(* ===== verification/ConfigPath.v ===== *)
(** * The way of a connection through a chain (src/src/configs/generate.cpp)

    Where the outbounds that [buildOutboundChain] adds lead: from the tag rules
    name, through the hops of the profile in their order, across the bridges
    between the two cores. *)

From Stdlib Require Import Ascii String.
From S2P Require Import Prelude QtText Json Lists ConfigChains ConfigHops.

Local Open Scope Z_scope.
#[local] Set Warnings "-register-all".

(** ** Where an outbound leads *)

(** What a core runs: an outbound of sing-box, or one of Xray. *)
Inductive Node := NSing (object : QJsonObject) | NXray (x : XrayOutbound).

Definition singAt (c : BuildContext) (t : qstring) : option QJsonObject := List.find (fun o => bool_decide (tagOf o = t)) (emitted c).
Definition xrayAt (c : BuildContext) (t : qstring) : option XrayOutbound := List.find (fun x => bool_decide (x_tag x = t)) (xrayOutbounds c).

(** An outbound that dials a bridge. *)
Definition dialsBridge (o : QJsonObject) (b : Bridge) : bool := forallb (fun kv => bool_decide (jsonGet o kv.1 = Some kv.2)) (bridgeDial b).
Definition dialsBack (x : XrayOutbound) (b : Bridge) : bool := bool_decide (x_object x = backBridgeDial b).

(** The outbound behind an outbound: the one it detours to, or the one that the
    other core routes its bridge to, which is that of the same index. *)
Definition nextNode (c : BuildContext) (n : Node) : option Node :=
  match n with
  | NSing o =>
      match jsonGet o (qs "detour") with
      | Some v => NSing <$> singAt c (jsonText (Some v))
      | None =>
          '(i, _) ← list_find (fun b => Is_true (dialsBridge o b)) (singToXrayBridges c);
          t ← xrayIngressTags c !! i; NXray <$> xrayAt c t
      end
  | NXray x =>
      match x_dialer x with
      | Some t => NXray <$> xrayAt c t
      | None =>
          '(i, _) ← list_find (fun b => Is_true (dialsBack x b)) (xrayToSingBridges c);
          t ← singIngressTags c !! i; NSing <$> singAt c t
      end
  end.

(** Nodes that lead to one another. *)
Definition path (c : BuildContext) (ns : list Node) : Prop :=
  forall i n m, ns !! i = Some n -> ns !! S i = Some m -> nextNode c n = Some m.

(** A node that runs a profile: its object is what the profile builds, but for
    the keys the builder sets. *)
Definition builderKeys : list qstring := [qs "tag"; qs "detour"; qs "domain_resolver"].
Definition runs (p : Profile) (n : Node) : Prop :=
  match n with
  | NSing o => IsXray p = false /\ forall k, k ∉ builderKeys -> jsonGet o k = jsonGet (fst (Build p)) k
  | NXray x => IsXray p = true /\ x_object x = fst (BuildXray p)
  end.
Definition isBridge (c : BuildContext) (n : Node) : Prop :=
  match n with
  | NSing o => exists b, b ∈ singToXrayBridges c /\ dialsBridge o b = true
  | NXray x => exists b, b ∈ xrayToSingBridges c /\ dialsBack x b = true
  end.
########
What you should do — Return every line from the entries above that contains the word "Require".

Reply to the exercise —
From Stdlib Require Import Ascii String.
From S2P Require Import Prelude QtText Json Lists ConfigChains ConfigHops.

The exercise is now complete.